- [WHAT IS REQUIRED]: Your answer should reproduce every line of the material in which the word "intros" occurs.

- [DATA SHOWN]:
──────────
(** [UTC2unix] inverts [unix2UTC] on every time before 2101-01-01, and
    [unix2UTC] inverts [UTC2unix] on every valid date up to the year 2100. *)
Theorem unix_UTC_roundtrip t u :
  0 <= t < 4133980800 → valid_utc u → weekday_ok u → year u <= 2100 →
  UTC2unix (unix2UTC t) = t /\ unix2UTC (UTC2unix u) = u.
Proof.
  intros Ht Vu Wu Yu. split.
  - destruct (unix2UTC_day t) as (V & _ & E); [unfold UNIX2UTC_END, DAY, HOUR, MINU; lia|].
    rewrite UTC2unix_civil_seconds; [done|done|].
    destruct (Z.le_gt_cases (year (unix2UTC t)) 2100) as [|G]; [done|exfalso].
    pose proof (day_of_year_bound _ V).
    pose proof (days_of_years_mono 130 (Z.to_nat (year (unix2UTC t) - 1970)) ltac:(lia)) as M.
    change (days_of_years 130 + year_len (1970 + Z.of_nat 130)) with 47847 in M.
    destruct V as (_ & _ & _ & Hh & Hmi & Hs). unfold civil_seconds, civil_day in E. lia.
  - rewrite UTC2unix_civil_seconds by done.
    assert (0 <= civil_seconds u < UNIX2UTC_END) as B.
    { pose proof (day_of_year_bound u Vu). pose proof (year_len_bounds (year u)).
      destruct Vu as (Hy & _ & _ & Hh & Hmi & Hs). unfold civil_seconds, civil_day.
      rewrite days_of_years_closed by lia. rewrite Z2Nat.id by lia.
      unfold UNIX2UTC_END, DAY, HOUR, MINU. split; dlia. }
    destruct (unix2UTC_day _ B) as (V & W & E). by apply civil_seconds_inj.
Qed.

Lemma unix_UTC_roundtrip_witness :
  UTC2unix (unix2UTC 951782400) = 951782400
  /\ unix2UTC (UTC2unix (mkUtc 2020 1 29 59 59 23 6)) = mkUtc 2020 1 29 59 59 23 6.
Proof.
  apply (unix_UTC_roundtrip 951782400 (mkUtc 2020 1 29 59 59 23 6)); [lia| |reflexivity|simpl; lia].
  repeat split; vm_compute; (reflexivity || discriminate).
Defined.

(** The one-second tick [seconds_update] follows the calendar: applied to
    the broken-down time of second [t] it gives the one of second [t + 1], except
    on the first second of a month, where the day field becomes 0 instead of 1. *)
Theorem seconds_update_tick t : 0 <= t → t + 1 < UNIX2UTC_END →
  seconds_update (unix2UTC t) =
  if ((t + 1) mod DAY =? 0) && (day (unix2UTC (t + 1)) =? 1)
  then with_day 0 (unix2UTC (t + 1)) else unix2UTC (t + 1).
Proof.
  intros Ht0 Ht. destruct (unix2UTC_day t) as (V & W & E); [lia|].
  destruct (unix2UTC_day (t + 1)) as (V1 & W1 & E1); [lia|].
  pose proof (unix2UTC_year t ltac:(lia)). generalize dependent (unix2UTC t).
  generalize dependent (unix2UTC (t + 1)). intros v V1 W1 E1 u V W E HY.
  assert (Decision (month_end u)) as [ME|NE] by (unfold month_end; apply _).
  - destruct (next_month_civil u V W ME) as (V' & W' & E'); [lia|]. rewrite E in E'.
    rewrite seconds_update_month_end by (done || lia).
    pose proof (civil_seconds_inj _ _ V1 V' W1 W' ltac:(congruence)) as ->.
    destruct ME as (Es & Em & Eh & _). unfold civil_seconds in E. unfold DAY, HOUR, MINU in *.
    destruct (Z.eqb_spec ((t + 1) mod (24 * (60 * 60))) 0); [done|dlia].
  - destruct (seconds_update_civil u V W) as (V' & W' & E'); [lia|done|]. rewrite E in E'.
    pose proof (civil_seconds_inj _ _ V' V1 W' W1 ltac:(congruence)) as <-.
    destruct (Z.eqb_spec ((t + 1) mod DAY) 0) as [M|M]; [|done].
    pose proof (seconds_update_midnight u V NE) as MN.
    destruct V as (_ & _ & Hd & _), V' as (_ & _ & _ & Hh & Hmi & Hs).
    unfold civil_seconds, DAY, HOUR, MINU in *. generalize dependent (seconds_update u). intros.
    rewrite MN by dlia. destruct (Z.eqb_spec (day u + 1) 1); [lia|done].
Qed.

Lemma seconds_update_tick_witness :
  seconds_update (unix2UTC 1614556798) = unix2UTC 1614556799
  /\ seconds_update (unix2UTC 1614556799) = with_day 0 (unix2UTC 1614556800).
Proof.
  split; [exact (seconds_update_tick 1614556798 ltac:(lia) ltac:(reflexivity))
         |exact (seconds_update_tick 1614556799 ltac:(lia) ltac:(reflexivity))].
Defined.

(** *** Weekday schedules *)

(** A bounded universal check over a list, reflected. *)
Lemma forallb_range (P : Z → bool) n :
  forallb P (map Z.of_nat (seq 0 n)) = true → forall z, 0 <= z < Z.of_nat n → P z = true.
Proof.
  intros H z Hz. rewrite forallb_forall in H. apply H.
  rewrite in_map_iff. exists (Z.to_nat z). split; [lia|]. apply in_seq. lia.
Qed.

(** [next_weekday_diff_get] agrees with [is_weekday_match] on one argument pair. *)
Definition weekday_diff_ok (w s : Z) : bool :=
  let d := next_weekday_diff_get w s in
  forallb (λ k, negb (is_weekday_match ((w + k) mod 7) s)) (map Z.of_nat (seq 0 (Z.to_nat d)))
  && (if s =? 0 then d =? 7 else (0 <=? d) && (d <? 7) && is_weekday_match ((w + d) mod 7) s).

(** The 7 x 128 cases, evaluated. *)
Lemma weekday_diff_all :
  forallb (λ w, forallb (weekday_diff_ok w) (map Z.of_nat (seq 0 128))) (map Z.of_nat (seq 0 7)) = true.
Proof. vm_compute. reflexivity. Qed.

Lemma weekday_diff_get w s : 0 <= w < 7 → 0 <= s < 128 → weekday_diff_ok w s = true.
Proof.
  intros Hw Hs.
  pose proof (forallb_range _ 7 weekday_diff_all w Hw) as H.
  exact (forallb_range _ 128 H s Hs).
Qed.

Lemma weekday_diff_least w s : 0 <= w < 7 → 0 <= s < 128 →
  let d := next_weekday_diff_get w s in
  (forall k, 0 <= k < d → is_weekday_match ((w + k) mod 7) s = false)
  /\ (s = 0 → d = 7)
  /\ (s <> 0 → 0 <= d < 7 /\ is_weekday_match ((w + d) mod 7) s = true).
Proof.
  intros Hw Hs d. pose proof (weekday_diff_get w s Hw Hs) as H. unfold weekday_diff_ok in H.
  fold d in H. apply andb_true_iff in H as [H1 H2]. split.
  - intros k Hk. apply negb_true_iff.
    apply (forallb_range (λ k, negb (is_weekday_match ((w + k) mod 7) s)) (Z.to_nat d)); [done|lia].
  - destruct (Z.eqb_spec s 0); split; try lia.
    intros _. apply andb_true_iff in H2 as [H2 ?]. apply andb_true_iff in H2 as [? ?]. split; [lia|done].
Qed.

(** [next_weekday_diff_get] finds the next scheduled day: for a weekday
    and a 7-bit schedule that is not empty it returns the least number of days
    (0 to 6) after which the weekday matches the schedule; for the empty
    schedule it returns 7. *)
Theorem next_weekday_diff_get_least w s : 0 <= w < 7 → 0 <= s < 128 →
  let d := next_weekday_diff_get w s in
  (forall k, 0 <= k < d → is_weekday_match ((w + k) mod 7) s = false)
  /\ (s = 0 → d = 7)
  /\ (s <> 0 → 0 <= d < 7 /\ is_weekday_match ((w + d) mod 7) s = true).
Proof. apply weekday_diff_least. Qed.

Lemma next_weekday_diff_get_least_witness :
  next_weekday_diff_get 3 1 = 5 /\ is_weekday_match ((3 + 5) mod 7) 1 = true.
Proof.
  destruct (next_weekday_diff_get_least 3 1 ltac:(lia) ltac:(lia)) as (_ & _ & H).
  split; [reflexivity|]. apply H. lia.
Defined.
──────────
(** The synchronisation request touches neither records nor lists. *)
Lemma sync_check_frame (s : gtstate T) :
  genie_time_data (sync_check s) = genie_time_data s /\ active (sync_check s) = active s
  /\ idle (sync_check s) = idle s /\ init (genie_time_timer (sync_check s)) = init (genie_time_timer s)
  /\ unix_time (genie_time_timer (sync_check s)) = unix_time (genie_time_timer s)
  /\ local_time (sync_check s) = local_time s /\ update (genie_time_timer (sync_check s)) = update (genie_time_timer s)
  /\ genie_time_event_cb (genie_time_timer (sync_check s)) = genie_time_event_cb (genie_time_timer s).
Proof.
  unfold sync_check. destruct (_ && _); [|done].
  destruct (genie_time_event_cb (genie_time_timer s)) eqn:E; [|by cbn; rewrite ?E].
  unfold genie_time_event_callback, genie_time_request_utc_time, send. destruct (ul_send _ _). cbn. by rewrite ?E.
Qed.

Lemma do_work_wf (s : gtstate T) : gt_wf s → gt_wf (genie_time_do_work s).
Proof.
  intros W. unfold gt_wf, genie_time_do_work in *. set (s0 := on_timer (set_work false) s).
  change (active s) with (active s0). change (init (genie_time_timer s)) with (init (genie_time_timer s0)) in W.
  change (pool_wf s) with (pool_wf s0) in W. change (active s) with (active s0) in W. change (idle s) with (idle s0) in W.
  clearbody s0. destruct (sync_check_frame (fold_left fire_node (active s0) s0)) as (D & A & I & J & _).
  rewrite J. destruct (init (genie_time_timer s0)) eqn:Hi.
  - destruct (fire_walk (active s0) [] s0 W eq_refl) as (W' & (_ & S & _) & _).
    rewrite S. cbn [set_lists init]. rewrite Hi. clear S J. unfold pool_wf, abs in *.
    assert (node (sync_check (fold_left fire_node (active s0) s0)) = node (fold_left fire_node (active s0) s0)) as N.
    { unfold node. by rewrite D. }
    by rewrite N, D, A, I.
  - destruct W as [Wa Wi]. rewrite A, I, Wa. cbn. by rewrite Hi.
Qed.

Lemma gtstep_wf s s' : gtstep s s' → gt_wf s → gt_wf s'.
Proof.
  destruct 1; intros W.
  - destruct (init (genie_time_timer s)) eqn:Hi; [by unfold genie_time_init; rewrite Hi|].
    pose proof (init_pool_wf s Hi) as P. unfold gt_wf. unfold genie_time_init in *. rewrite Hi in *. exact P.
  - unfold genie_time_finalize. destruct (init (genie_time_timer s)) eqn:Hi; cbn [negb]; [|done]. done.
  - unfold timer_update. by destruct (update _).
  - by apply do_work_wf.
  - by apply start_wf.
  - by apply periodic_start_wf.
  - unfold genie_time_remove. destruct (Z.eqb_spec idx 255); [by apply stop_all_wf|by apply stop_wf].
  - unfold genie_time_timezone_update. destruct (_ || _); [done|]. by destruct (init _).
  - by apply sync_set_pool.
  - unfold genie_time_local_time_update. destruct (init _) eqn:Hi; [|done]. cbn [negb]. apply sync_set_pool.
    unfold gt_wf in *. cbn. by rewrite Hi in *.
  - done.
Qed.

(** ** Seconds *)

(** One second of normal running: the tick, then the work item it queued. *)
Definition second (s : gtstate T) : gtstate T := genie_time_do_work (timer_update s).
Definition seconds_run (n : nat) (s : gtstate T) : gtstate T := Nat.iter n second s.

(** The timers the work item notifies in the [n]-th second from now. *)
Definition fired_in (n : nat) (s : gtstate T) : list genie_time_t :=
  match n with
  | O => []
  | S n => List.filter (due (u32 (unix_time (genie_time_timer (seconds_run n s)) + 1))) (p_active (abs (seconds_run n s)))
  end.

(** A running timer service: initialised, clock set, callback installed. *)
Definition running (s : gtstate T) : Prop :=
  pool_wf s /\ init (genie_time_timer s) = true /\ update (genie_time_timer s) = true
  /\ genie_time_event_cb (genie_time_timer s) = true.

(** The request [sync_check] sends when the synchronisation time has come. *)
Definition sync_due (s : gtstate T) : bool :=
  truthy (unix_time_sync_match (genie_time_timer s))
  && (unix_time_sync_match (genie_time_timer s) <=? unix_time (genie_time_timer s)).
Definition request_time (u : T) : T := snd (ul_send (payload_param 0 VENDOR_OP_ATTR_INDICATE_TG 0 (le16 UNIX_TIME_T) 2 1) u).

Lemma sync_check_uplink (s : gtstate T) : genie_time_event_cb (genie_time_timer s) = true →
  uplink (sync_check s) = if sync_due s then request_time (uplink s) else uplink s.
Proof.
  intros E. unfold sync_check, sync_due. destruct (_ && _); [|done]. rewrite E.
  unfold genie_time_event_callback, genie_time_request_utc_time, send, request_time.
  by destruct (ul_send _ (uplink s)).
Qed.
──────────
- [RESPONSE FOR THIS EXERCISE]:
  intros Ht Vu Wu Yu. split.
  intros Ht0 Ht. destruct (unix2UTC_day t) as (V & W & E); [lia|].
  generalize dependent (unix2UTC (t + 1)). intros v V1 W1 E1 u V W E HY.
    unfold civil_seconds, DAY, HOUR, MINU in *. generalize dependent (seconds_update u). intros.
  intros H z Hz. rewrite forallb_forall in H. apply H.
  intros Hw Hs.
  intros Hw Hs d. pose proof (weekday_diff_get w s Hw Hs) as H. unfold weekday_diff_ok in H.
  - intros k Hk. apply negb_true_iff.
    intros _. apply andb_true_iff in H2 as [H2 ?]. apply andb_true_iff in H2 as [? ?]. split; [lia|done].
  intros W. unfold gt_wf, genie_time_do_work in *. set (s0 := on_timer (set_work false) s).
  destruct 1; intros W.
  intros E. unfold sync_check, sync_due. destruct (_ && _); [|done]. rewrite E.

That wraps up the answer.